For this exercise, repeat the listing below from its first line through the line containing "else Returned", exactly as written.

Start of Data

(** The bytes of a file that starts with the RIFF/WAVE magic, goes on
    with chunks other than fmt, and then has a fmt chunk with the given
    payload. *)
Lemma readWAVHeader_fmt (riffSize : list Z) (chunks : list (list Z * list Z))
    (fmtData rest : list Z) (o : outcome WAVHeader) :
  length riffSize = 4%nat ->
  Forall otherChunk chunks ->
  Z.of_nat (length fmtData) < 2 ^ 32 ->
  o = (if Z.of_nat (length fmtData) <? 16 then Panicked
       else Returned
              {| NumChannels := Uint16 (take 2 (drop 2 fmtData));
                 SampleRate := Uint32 (take 4 (drop 4 fmtData));
                 BitsPerSample := Uint16 (take 2 (drop 14 fmtData)) |}) ->
  readWAVHeader
    (bytesOf "RIFF" ++ riffSize ++ bytesOf "WAVE"
     ++ concat (map chunkBytes chunks)
     ++ bytesOf "fmt " ++ le32 (Z.of_nat (length fmtData)) ++ fmtData ++ rest)
  = Some o.
Proof.
  intros Hriff Hchunks Hsize Ho.
  assert (Hsz : length (le32 (Z.of_nat (length fmtData))) = 4%nat) by done.
  pose proof (Uint32_le32 (Z.of_nat (length fmtData)) ltac:(lia)) as Hu.
  set (sz := le32 (Z.of_nat (length fmtData))) in *. clearbody sz.
  assert (HR : length (bytesOf "RIFF") = 4%nat) by done.
  assert (HW : length (bytesOf "WAVE") = 4%nat) by done.
  assert (HF : length (bytesOf "fmt ") = 4%nat) by done.
  set (riff := bytesOf "RIFF") in *. set (wave := bytesOf "WAVE") in *.
  set (fmt := bytesOf "fmt ") in *.
  set (body := concat (map chunkBytes chunks)).
  set (data := riff ++ riffSize ++ wave ++ body ++ fmt ++ sz ++ fmtData ++ rest).
  unfold readWAVHeader.
  assert (Hhead : ReadFull data 0 12 = inl (riff ++ riffSize ++ wave)).
  { unfold data.
    replace (riff ++ riffSize ++ wave ++ body ++ fmt ++ sz ++ fmtData ++ rest)
      with ([] ++ (riff ++ riffSize ++ wave)
            ++ (body ++ fmt ++ sz ++ fmtData ++ rest))
      by (by rewrite <- !app_assoc).
    apply (ReadFull_at []); [rewrite !length_app; lia | done]. }
  rewrite Hhead.
  rewrite take_app_length' by done.
  replace (drop 8 (riff ++ riffSize ++ wave)) with wave
    by (rewrite app_assoc; rewrite drop_app_length'; [done|];
        rewrite length_app; lia).
  rewrite (take_ge wave) by lia.
  rewrite !bool_decide_eq_true_2 by done. cbn [negb orb].
  assert (Hcl : (length chunks <= length data)%nat).
  { pose proof (chunks_length chunks) as Hcl. fold body in Hcl.
    unfold data. rewrite !length_app. lia. }
  replace (S (length data))
    with (S (length chunks) + (length data - length chunks))%nat by lia.
  apply findFmtChunk_more_fuel.
  replace 12%nat with (length (riff ++ riffSize ++ wave))
    by (rewrite !length_app; lia).
  unfold data.
  replace (riff ++ riffSize ++ wave ++ body ++ fmt ++ sz ++ fmtData ++ rest)
    with ((riff ++ riffSize ++ wave) ++ body ++ (fmt ++ sz ++ fmtData ++ rest))
    by (by rewrite <- !app_assoc).
  apply findFmtChunk_skips; [done|].
  cbn [findFmtChunk]. fold body.
  set (before := (riff ++ riffSize ++ wave) ++ body).
  replace ((riff ++ riffSize ++ wave) ++ body ++ fmt ++ sz ++ fmtData ++ rest)
    with (before ++ (fmt ++ sz) ++ (fmtData ++ rest))
    by (unfold before; by rewrite <- !app_assoc).
  rewrite ReadFull_at by (rewrite ?length_app; done || lia).
  rewrite take_app_length' by done. rewrite drop_app_length' by done.
  unfold fmt at 1. rewrite bool_decide_eq_true_2 by done.
  rewrite Hu, Nat2Z.id.
  assert (Hdata : ReadFull (before ++ (fmt ++ sz) ++ fmtData ++ rest)
                    (length before + 8) (length fmtData) = inl fmtData).
  { destruct (decide (length fmtData = 0%nat)) as [Hz|Hnz].
    - unfold ReadFull. rewrite Hz. cbn [Nat.eqb].
      by destruct fmtData.
    - replace (before ++ (fmt ++ sz) ++ fmtData ++ rest)
        with ((before ++ fmt ++ sz) ++ fmtData ++ rest)
        by (by rewrite <- !app_assoc).
      replace (length before + 8)%nat with (length (before ++ fmt ++ sz))
        by (rewrite !length_app; lia).
      by apply ReadFull_at. }
  rewrite Hdata. rewrite Ho. by destruct (_ <? _).
Qed.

End of Data

- Task response
(** The bytes of a file that starts with the RIFF/WAVE magic, goes on
    with chunks other than fmt, and then has a fmt chunk with the given
    payload. *)
Lemma readWAVHeader_fmt (riffSize : list Z) (chunks : list (list Z * list Z))
    (fmtData rest : list Z) (o : outcome WAVHeader) :
  length riffSize = 4%nat ->
  Forall otherChunk chunks ->
  Z.of_nat (length fmtData) < 2 ^ 32 ->
  o = (if Z.of_nat (length fmtData) <? 16 then Panicked
       else Returned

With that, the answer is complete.